## [REQUIRED WORK]
In the entries that follow, the lines from the one with "data_view <$> r.2)." through the one with "fold (received_ops fs)." are the ones to write out, exactly and with both ends included. Nothing else should appear.

#####

(* ===== verification/ClientWindow.v ===== *)
(** * Flow control of a connection (base_client::on_receive_frame, dummy_window)

    The receive window of a whole client: every frame it is given, whatever its type and content and
    whatever comes of it, is charged to the window before it is handled, and the handlers leave the
    window alone. So what is known of the window of [Window] holds for the client: the
    peer gets back exactly the credit it has used. *)
From S2P Require Import Prelude Memory Utils Buffer HeaderField Protocol Frame FrameBuilder.
From S2P Require Import Request Response Stream StreamRegistry Reassembly BaseClient ClientReading.
From S2P Require Window SettingsManager IndexedDynamicTable.
Import IndexedDynamicTable (SetSearch).
Import Window (Received, Update, window_ok, honoured, sum_list_z).

(** Frames as [on_read] hands them over: the buffer of a DATA frame, the bytes of any other. *)
Inductive received : Type := ReceivedData (b : buffer) | ReceivedFrame (s : span).

Definition received_bytes (f : received) : Z :=
  match f with ReceivedData b => Z.of_nat (length (data_view b)) | ReceivedFrame s => sp_len s end.
Definition received_ok (f : received) : Prop :=
  match f with ReceivedData b => True | ReceivedFrame s => span_ok s end.
Definition received_ops (fs : list received) : list Window.window_op :=
  fs ≫= fun f => [Received (received_bytes f); Update].

(** The WINDOW_UPDATE frames among some frames. *)
Definition window_updates (q : list buffer) : list (list Z) := filter (fun f => wire_type f = 8) (data_view <$> q).

Lemma window_updates_app q1 q2 : window_updates (q1 ++ q2) = window_updates q1 ++ window_updates q2.
Proof. unfold window_updates. by rewrite fmap_app, filter_app. Qed.

Lemma received_total fs : Window.received (received_ops fs) = sum_list_z (received_bytes <$> fs).
Proof.
  induction fs as [|f fs IH]; [done|]. unfold received_ops in *. rewrite bind_cons, fmap_cons.
  cbn [app Window.received]. rewrite IH. done.
Qed.

(** The type of a frame that is parsed. *)
Lemma from_buffer_type data fa :
  span_ok data -> from_buffer data = Ok fa -> type_field (fa_buffer fa) = wire_type (sp_bytes data).
Proof.
  intros Hs. unfold from_buffer. destruct (Z.ltb_spec (sp_len data) min_size) as [|Hl]; [done|]. intros Hf.
  destruct (span_header data Hs Hl) as (_ & <- & _). unfold subspan_count in Hf.
  destruct (_ && _); [|done]. cbn [mbind outcome_bind] in Hf. injection Hf as <-. cbn [fa_buffer].
  unfold type_field, sp_get. cbn [sp_mem sp_base]. by rewrite Z.add_0_r.
Qed.

Section window.
Context {SS : SetSearch} {H : Type} (fresh : Z -> Z) (heap : Z -> Z) (addr : Z) (moved_response : response -> response).
Implicit Types c : base_client H.

Definition handle (f : received) c : handled (base_client H) :=
  match f with
  | ReceivedData b => on_receive_data_frame fresh heap addr moved_response b c
  | ReceivedFrame s => on_receive_frame fresh moved_response s c
  end.

(** Frames handled one after the other, with or without an exception. *)
Inductive handles : list received -> base_client H -> base_client H -> Prop :=
| HandlesNil c : handles [] c c
| HandlesDone f fs c c1 c' : handle f c = Done c1 -> handles fs c1 c' -> handles (f :: fs) c c'
| HandlesRaised f fs c e c1 c' : handle f c = Raised e c1 -> handles fs c1 c' -> handles (f :: fs) c c'.

(** No synchronisation of settings is under way. *)
Definition settled_settings c : Prop := SettingsManager.settings_handler (settings c) = None.

(** A change that leaves the window alone. *)
Record same_window c c' : Prop := {
  sw_window : local_window c' = local_window c;
  sw_settings : settled_settings c -> settled_settings c';
  sw_queue : exists q, tx_command_queue c' = tx_command_queue c ++ q /\ window_updates q = [];
}.

#[local] Instance same_window_preorder : PreOrder same_window.
Proof.
  split.
  - intros c. split; [done|done|]. exists []. by rewrite app_nil_r.
  - intros c1 c2 c3 [A1 A2 (q1 & A3 & A4)] [B1 B2 (q2 & B3 & B4)]. split; [congruence|auto|]. exists (q1 ++ q2).
    by rewrite B3, A3, app_assoc, window_updates_app, A4, B4.
Qed.

Lemma same_window_queued q c c' :
  local_window c' = local_window c -> settings c' = settings c -> tx_command_queue c' = tx_command_queue c ++ q ->
  window_updates q = [] -> same_window c c'.
Proof. intros H1 H2 H3 H4. split; [done|unfold settled_settings; by rewrite H2|]. by exists q. Qed.

Lemma same_window_fields c c' :
  local_window c' = local_window c -> settings c' = settings c -> tx_command_queue c' = tx_command_queue c -> same_window c c'.
Proof. intros H1 H2 H3. apply (same_window_queued []); try done. by rewrite app_nil_r. Qed.

Lemma for_stream_window id method c : lands (same_window c) (for_stream id method c).
Proof.
  unfold for_stream. destruct (invoke_for_stream id method (registry c)) as [[[r b] eff]| | |]; try done; cbn [lands];
    by apply same_window_fields.
Qed.

(** Settings without a synchronisation call no handler. *)
Lemma settings_window data c : settled_settings c -> lands (same_window c) (on_receive_settings fresh data c).
Proof.
  unfold settled_settings, on_receive_settings, SettingsManager.on_settings_frame. intros Hs. set (m := settings c) in *.
  destruct (from_buffer data) as [fa|e| |]; try done; cbn [mbind outcome_bind]; [|by cbn [lands]].
  destruct (get_frame SETTINGS fa) as [frame|e| |]; try done; cbn [mbind outcome_bind]; [|by cbn [lands]].
  destruct (has_flag (flags_field frame) ACK).
  - unfold SettingsManager.finished. cbn [SettingsManager.settings_handler]. rewrite Hs.
    destruct (_ || _); cbn [lands run_settings]; (split; [done|done|exists []; by rewrite app_nil_r]).
  - cbn [lands run_settings]. split; [done|by intros|]. exists [settings_ack fresh]. by split.
Qed.

Lemma ping_window data c : span_ok data -> lands (same_window c) (on_receive_ping fresh data c).
Proof.
  intros Hs. unfold on_receive_ping, with_frame. destruct (from_buffer data) as [fa|e| |] eqn:Hf; try done; [|by cbn [lands mbind outcome_bind]].
  cbn [mbind outcome_bind]. destruct (get_frame PING fa) as [frame|e| |] eqn:Hg; try done; [|by cbn [lands]].
  apply get_frame_type in Hg. rewrite (from_buffer_type _ _ Hs Hf) in Hg.
  destruct (has_flag _ _); [destruct (ping_handler c); cbn [lands]; by apply same_window_fields|].
  cbn [lands]. eapply same_window_queued; [done|done|reflexivity|].
  assert (Hlen : sp_len data = Z.of_nat (length (sp_bytes data))) by (rewrite length_sp_bytes; destruct Hs; lia).
  rewrite Hlen, copied_buffer. unfold window_updates. cbn [fmap list_fmap]. rewrite filter_cons_False; [done|].
  unfold data_view. cbn [write_at b_offset b_memory]. rewrite Nat2Z.id.
  intros Ht. revert Hg Ht. generalize (sp_bytes data). intros l. unfold wire_type.
  do 4 (destruct l as [|? l]; [done|]). cbn [nth]. intros -> Ht. cbn in Ht. done.
Qed.

Lemma handle_window f c :
  settled_settings c -> received_ok f -> lands (same_window (charge_window fresh (received_bytes f) c)) (handle f c).
Proof.
  intros Hs Hok. assert (Hs1 : settled_settings (charge_window fresh (received_bytes f) c)).
  { unfold settled_settings, charge_window. by destruct (Window.update _ _ _) as [w [b|]]. }
  destruct f as [b|data]; cbn [handle received_bytes received_ok] in *.
  - unfold on_receive_data_frame, on_receive_data. apply with_frame_lands; [done|]. intros frame. apply for_stream_window.
  - unfold on_receive_frame. set (c1 := charge_window fresh (sp_len data) c) in *.
    cut (forall h, h ∈ frame_handlers fresh moved_response -> lands (same_window c1) (h data c1)).
    { intros Hh. destruct (from_buffer data) as [fa|e| |]; [|by cbn [lands]|done..].
      destruct (frame_handlers fresh moved_response !! _) as [h|] eqn:Eh; [|done]. by apply list_elem_of_lookup_2, Hh in Eh. }
    intros h Hh. unfold frame_handlers in Hh. repeat (apply elem_of_cons in Hh as [->|Hh]); [..|by apply not_elem_of_nil in Hh].
    + by cbn [on_receive_data_not_reachable lands].
    + apply with_frame_lands; [done|]. intros frame. apply with_fields_lands; [intros d; by apply same_window_fields|].
      intros d fields. eapply lands_impl; [|apply for_stream_window]. intros c2 Hc2. etransitivity; [|exact Hc2]. by apply same_window_fields.
    + by cbn [on_receive_priority lands].
    + apply with_frame_lands; [done|]. intros frame. apply for_stream_window.
    + by apply settings_window.
    + cbn [on_receive_push lands]. by eapply same_window_queued.
    + by apply ping_window.
    + by cbn [on_receive_goaway lands].
    + apply with_frame_lands; [done|]. intros frame. destruct (_ =? 0); [cbn [lands]; by apply same_window_fields|apply for_stream_window].
    + apply with_frame_lands; [done|]. intros frame. apply with_fields_lands; [intros d; by apply same_window_fields|].
      intros d fields. eapply lands_impl; [|apply for_stream_window]. intros c2 Hc2. etransitivity; [|exact Hc2]. by apply same_window_fields.
Qed.

(** The window of the client after the frames, and the updates it has queued. *)
Lemma handles_run fs c c' :
  handles fs c c' -> settled_settings c -> Forall received_ok fs ->
  let r := Window.run fresh 0 (received_ops fs) (local_window c) in
  local_window c' = r.1 /\ exists q, tx_command_queue c' = tx_command_queue c ++ q /\ window_updates q = data_view <$> r.2.
Proof.
  assert (Hstep : forall f fs c c1 c', settled_settings c -> received_ok f -> lands (eq c1) (handle f c) -> handle f c <> Stuck ->
    (settled_settings c1 -> let r := Window.run fresh 0 (received_ops fs) (local_window c1) in local_window c' = r.1 /\
      exists q, tx_command_queue c' = tx_command_queue c1 ++ q /\ window_updates q = data_view <$> r.2) ->
    let r := Window.run fresh 0 (received_ops (f :: fs)) (local_window c) in local_window c' = r.1 /\
      exists q, tx_command_queue c' = tx_command_queue c ++ q /\ window_updates q = data_view <$> r.2).
  { clear fs c c'. intros f fs c c1 c' Hs Hok Hl Hns IH. pose proof (handle_window f c Hs Hok) as Hw.
    assert (Hsw : same_window (charge_window fresh (received_bytes f) c) c1) by (destruct (handle f c); cbn in Hl; by subst).
    destruct Hsw as [W1 W2 (q1 & W3 & W4)]. unfold charge_window in *. unfold received_ops. rewrite bind_cons. cbn [app Window.run].
    fold (received_ops fs). destruct (Window.update fresh 0 (Window.dec (received_bytes f) (local_window c))) as [w b] eqn:Eu.
    pose proof (update_type _ _ _ _ Eu) as Hty.
    assert (Hb : window_updates (option_list b) = data_view <$> option_list b).
    { unfold window_updates. destruct b as [b|]; [|done]. change (option_list (Some b)) with [b] in *. cbn [fmap list_fmap] in *.
      apply Forall_cons in Hty as [Hty _]. by rewrite filter_cons_True. }
    assert (Hlw : local_window c1 = w) by (rewrite W1; by destruct b).
    assert (Hset : settled_settings c1) by (apply W2; by destruct b).
    assert (Hq : tx_command_queue c1 = tx_command_queue c ++ option_list b ++ q1).
    { rewrite W3. destruct b; cbn [send_command set_tx set_local_window tx_command_queue option_list]; by rewrite <- ?app_assoc. }
    destruct (IH Hset) as (R1 & q2 & R2 & R3). rewrite Hlw in R1, R3.
    destruct (Window.run fresh 0 (received_ops fs) w) as [w' out]. cbn [fst snd] in *. split; [done|].
    exists (option_list b ++ q1 ++ q2). rewrite R2, Hq, <- !app_assoc. split; [done|].
    by rewrite !window_updates_app, Hb, W4, R3, fmap_app. }
  intros Hh. induction Hh as [c|f fs c c1 c' Hd Hh IH|f fs c e c1 c' Hr Hh IH]; intros Hs Hok.
  - cbn. split; [done|]. exists []. by rewrite app_nil_r.
  - apply Forall_cons in Hok as [Hf Hok]. apply (Hstep f fs c c1 c'); rewrite ?Hd; try done. intros Hs1. by apply IH.
  - apply Forall_cons in Hok as [Hf Hok]. apply (Hstep f fs c c1 c'); rewrite ?Hr; try done. intros Hs1. by apply IH.
Qed.

(** C26: Flow control of a connection. Let no settings synchronisation be under way and the receive window be full and below 2^31
    bytes with a positive trigger. Whatever frames a peer sends, of any type and content, whether they are
    handled or end in an exception: as long as each of them keeps to the credit the peer has, the WINDOW_UPDATE
    frames the client queues for the connection among its other frames are well formed, each with an
    increment of at least the trigger and at most the window; what is left of the window is exactly
    what was announced less all bytes received; and after every frame less than the trigger is outstanding. So the
    peer never runs out of credit, and no byte of it is lost or invented. *)
Theorem client_credit (c c' : base_client H) fs :
  let w := local_window c in
  handles fs c c' -> settled_settings c -> Forall received_ok fs ->
  window_ok w -> Window.current w = Window.w_max_size w -> honoured (received_ops fs) w -> fs <> [] ->
  exists q incs, tx_command_queue c' = tx_command_queue c ++ q /\
    window_updates q = (fun inc => rfc_frame 8 0 0 (be_split 4 inc)) <$> incs /\
    Forall (fun inc => Window.w_trigger_size w <= inc <= Window.w_max_size w) incs /\
    window_ok (local_window c') /\
    Window.current (local_window c') = Window.w_max_size w - sum_list_z (received_bytes <$> fs) + sum_list_z incs /\
    Window.w_max_size w - Window.current (local_window c') < Window.w_trigger_size w.
Proof.
  intros w Hh Hs Hok Hw Hfull Hhon Hne. destruct (handles_run fs c c' Hh Hs Hok) as (R1 & q & R2 & R3).
  destruct (Window.run_conservation fresh 0 (received_ops fs) w) as (incs & Hr); [by split|done|done|done|].
  change (native_to_big 0) with 0 in Hr. fold w in R1, R3. destruct (Window.run fresh 0 (received_ops fs) w) as [w' out].
  destruct Hr as (H1 & H2 & H3 & H4 & H5). cbn [fst snd] in R1, R3. rewrite received_total in H4.
  exists q, incs. rewrite R1. split_and!; try done; [by rewrite R3|]. apply H5.
  destruct fs as [|f fs _] using rev_ind; [done|]. unfold received_ops. rewrite bind_app. cbn [mbind list_bind app]. by rewrite last_app_cons.
Qed.
End window.

(** ** Example *)

Section example.
#[local] Existing Instance IndexedDynamicTable.linear_search.

(** A client with a window of 100 bytes and a trigger of 25, and two frames: a PING, and one that raises an exception. *)
Definition small_client : base_client nat := set_local_window (Window.make_window 100 25) example_client.
Definition ping_bytes : list Z := rfc_frame 6 0 0 [1; 2; 3; 4; 5; 6; 7; 8].
Definition bad_bytes : list Z := rfc_frame 1 0 1 [255; 255; 255; 255; 255; 255; 255].
Definition example_received : list received :=
  [ReceivedFrame (span_of (fun _ => 0) 0 ping_bytes); ReceivedFrame (span_of (fun _ => 0) 0 bad_bytes)].

Lemma example_handled : exists c', handles (fun _ => 7) (fun _ => 0) 100 (fun r => r) example_received small_client c'.
Proof.
  eexists. eapply HandlesDone; [vm_compute; reflexivity|]. eapply HandlesRaised; [vm_compute; reflexivity|]. apply HandlesNil.
Qed.

Lemma client_credit_witness :
  exists c' q incs, handles (fun _ => 7) (fun _ => 0) 100 (fun r => r) example_received small_client c' /\
    tx_command_queue c' = q /\ window_updates q = (fun inc => rfc_frame 8 0 0 (be_split 4 inc)) <$> incs /\
    Window.current (local_window c') = 100 - 33 + sum_list_z incs /\ 100 - Window.current (local_window c') < 25.
Proof.
  destruct example_handled as [c' Hh].
  destruct (client_credit (fun _ => 7) (fun _ => 0) 100 (fun r => r) small_client c' example_received)
    as (q & incs & H1 & H2 & _ & _ & H3 & H4).
  - exact Hh.
  - reflexivity.
  - unfold example_received. repeat (apply Forall_cons; split; [apply span_of_ok; [by split|apply bytes_okb; vm_compute; reflexivity]|]). by apply Forall_nil.
  - by vm_compute.
  - reflexivity.
  - vm_compute. repeat split; discriminate.
  - discriminate.
  - exists c', q, incs. split; [exact Hh|]. split; [exact H1|]. split; [exact H2|]. split; [exact H3|exact H4].
Defined.
End example.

#####

## [EXERCISE RESULT]
      exists q, tx_command_queue c' = tx_command_queue c ++ q /\ window_updates q = data_view <$> r.2).
  { clear fs c c'. intros f fs c c1 c' Hs Hok Hl Hns IH. pose proof (handle_window f c Hs Hok) as Hw.
    assert (Hsw : same_window (charge_window fresh (received_bytes f) c) c1) by (destruct (handle f c); cbn in Hl; by subst).
    destruct Hsw as [W1 W2 (q1 & W3 & W4)]. unfold charge_window in *. unfold received_ops. rewrite bind_cons. cbn [app Window.run].
    fold (received_ops fs). destruct (Window.update fresh 0 (Window.dec (received_bytes f) (local_window c))) as [w b] eqn:Eu.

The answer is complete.